::: Data supplied

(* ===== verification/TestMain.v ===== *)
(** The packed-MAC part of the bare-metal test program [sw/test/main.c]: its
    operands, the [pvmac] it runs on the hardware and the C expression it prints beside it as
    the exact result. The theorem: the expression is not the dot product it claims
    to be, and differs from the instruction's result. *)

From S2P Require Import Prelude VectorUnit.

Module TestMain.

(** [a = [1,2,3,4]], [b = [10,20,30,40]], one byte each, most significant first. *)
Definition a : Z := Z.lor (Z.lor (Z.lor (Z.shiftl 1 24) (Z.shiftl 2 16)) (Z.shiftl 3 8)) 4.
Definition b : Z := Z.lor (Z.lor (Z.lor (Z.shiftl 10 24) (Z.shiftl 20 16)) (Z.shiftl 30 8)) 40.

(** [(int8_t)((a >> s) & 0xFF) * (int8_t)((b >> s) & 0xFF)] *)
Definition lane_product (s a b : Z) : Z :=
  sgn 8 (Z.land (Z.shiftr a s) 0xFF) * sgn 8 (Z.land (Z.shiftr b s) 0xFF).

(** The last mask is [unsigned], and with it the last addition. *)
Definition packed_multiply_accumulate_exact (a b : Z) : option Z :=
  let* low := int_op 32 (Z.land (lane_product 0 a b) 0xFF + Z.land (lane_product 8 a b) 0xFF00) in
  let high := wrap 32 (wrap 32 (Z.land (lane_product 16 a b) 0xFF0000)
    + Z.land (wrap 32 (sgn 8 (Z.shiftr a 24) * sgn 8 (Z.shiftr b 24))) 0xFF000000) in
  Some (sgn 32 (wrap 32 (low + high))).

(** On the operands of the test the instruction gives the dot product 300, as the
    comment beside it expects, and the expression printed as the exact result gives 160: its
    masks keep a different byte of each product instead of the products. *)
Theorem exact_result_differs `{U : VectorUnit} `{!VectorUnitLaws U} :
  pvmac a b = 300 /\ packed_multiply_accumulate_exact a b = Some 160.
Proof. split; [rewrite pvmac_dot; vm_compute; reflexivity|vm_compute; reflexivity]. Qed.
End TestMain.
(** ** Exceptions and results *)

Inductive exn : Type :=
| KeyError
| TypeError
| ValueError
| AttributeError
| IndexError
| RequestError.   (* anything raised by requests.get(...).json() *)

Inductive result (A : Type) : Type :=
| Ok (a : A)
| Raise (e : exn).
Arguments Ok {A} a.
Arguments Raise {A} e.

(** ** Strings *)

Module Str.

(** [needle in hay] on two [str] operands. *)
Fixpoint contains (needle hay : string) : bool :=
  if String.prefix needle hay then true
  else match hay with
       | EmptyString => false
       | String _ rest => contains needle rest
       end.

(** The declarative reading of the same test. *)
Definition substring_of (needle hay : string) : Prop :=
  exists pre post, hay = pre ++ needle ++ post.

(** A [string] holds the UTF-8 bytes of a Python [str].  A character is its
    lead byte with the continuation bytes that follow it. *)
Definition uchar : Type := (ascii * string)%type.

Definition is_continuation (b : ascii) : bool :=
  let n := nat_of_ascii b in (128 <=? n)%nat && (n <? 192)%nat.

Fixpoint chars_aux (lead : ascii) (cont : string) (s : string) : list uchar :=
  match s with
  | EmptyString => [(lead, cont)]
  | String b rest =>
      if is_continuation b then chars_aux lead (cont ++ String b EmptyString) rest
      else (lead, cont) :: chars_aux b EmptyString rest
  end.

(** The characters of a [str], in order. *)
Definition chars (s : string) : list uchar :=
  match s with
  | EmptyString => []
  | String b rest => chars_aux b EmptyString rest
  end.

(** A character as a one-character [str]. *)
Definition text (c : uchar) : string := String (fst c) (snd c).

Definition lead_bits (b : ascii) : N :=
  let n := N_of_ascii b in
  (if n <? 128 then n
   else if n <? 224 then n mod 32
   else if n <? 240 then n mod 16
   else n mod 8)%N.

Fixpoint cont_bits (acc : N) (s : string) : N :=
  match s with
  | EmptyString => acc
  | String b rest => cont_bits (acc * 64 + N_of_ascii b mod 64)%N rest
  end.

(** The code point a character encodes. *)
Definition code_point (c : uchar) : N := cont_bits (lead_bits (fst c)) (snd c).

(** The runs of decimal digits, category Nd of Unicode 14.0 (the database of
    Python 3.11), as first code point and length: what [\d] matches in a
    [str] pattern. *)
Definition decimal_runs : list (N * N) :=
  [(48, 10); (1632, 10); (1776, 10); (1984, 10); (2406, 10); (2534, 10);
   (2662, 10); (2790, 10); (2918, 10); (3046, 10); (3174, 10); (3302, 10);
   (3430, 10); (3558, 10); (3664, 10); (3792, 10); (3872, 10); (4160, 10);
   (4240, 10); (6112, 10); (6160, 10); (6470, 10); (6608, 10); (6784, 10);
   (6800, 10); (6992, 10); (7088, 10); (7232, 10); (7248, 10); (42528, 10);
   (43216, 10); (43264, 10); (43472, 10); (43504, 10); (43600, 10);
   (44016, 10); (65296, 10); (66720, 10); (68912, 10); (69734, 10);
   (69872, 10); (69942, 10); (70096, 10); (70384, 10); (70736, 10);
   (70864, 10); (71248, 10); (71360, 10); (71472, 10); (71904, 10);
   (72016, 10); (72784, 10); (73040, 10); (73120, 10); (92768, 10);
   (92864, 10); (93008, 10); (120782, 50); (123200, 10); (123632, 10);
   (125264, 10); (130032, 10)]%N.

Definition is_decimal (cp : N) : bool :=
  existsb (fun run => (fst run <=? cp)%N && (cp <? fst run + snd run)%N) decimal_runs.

::::::
::: Data supplied

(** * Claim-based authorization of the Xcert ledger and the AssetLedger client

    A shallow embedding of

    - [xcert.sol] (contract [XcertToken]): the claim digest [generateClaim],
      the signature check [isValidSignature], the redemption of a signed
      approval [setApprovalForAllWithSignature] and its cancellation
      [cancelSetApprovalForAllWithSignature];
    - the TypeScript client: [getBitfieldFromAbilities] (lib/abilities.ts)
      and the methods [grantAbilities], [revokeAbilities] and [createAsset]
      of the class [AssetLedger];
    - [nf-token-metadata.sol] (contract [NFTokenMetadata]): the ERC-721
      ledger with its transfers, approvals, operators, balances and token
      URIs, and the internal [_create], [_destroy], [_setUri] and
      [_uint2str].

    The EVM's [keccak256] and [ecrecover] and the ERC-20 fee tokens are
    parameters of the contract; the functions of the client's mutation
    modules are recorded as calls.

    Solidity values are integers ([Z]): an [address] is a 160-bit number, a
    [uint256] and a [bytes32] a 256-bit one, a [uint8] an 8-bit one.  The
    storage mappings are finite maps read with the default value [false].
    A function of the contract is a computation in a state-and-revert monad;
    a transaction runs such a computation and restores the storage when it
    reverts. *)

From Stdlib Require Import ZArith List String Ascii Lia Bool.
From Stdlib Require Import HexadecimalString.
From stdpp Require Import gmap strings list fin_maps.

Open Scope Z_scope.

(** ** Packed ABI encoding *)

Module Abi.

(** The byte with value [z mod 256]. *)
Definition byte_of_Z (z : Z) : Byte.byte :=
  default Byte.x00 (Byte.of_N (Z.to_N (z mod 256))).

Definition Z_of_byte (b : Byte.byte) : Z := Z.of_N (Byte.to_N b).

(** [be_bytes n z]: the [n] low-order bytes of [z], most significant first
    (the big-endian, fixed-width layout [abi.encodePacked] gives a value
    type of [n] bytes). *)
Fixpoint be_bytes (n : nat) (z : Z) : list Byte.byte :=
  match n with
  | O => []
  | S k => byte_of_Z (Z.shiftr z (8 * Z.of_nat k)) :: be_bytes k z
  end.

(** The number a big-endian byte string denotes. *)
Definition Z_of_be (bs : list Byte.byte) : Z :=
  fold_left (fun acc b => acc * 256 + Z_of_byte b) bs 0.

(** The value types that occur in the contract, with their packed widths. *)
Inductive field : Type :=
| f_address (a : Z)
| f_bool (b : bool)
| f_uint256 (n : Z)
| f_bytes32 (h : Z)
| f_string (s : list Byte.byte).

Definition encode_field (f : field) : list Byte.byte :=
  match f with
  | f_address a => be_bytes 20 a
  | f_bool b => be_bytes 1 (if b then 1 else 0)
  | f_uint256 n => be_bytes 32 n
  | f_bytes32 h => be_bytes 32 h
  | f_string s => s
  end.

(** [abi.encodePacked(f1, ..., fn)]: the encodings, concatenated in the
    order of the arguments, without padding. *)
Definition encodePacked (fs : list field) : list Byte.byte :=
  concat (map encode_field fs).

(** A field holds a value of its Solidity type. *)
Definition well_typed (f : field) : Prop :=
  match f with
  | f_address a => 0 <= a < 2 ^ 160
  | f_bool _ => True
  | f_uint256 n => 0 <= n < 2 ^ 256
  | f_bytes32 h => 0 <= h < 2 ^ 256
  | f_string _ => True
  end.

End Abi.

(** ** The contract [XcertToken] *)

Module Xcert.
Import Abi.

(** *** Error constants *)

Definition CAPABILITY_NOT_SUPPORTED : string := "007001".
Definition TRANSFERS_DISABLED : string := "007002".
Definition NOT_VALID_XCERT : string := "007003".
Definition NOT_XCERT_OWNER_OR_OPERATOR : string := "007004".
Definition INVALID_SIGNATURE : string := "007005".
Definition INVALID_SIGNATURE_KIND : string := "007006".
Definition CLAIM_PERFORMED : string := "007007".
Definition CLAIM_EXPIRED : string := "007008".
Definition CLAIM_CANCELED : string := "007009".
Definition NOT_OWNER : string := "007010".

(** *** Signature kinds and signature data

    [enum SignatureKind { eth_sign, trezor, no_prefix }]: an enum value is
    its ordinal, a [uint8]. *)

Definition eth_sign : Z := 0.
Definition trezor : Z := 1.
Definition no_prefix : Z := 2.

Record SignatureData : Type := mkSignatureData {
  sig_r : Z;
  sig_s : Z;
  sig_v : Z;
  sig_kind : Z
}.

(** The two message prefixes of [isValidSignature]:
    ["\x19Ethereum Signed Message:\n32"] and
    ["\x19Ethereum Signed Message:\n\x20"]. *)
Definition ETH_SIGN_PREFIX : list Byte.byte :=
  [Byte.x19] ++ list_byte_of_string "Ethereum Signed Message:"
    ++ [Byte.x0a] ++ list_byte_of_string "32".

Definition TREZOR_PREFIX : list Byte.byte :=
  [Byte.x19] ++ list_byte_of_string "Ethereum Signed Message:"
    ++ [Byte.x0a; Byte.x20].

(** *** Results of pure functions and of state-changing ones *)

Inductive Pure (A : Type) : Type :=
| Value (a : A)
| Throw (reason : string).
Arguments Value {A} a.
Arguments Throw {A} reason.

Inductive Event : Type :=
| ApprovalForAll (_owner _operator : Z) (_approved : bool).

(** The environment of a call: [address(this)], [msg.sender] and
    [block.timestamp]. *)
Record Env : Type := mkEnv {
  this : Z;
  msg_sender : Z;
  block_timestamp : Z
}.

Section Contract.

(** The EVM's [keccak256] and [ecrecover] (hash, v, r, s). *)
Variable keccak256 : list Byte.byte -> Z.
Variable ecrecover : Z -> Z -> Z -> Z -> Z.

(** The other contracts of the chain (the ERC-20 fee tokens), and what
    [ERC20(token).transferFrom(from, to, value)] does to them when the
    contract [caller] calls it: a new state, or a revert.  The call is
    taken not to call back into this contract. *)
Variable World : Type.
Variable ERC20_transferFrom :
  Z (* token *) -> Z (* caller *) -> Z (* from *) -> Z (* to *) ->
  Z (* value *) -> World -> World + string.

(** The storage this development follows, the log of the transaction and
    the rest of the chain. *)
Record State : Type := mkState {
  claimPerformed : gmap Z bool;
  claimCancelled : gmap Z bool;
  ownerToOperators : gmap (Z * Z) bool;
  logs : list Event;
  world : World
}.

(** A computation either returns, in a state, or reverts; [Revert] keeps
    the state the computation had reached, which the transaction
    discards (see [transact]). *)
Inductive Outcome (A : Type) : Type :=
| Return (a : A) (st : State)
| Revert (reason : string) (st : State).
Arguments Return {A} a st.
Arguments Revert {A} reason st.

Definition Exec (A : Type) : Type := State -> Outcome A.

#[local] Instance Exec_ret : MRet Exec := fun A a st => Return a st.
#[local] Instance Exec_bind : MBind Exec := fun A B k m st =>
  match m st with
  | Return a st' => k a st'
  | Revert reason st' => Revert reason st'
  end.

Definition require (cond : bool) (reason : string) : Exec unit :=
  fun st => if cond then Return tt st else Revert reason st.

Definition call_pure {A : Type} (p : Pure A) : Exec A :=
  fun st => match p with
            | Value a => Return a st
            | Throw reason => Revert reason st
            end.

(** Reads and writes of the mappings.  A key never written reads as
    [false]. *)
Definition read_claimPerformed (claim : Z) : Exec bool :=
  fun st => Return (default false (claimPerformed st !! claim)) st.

::::::

What to do:
Starting from the records above, filter out all lines except those containing the word "calls".

Finished exercise:
    modules are recorded as calls.
    contract [caller] calls it: a new state, or a revert.  The call is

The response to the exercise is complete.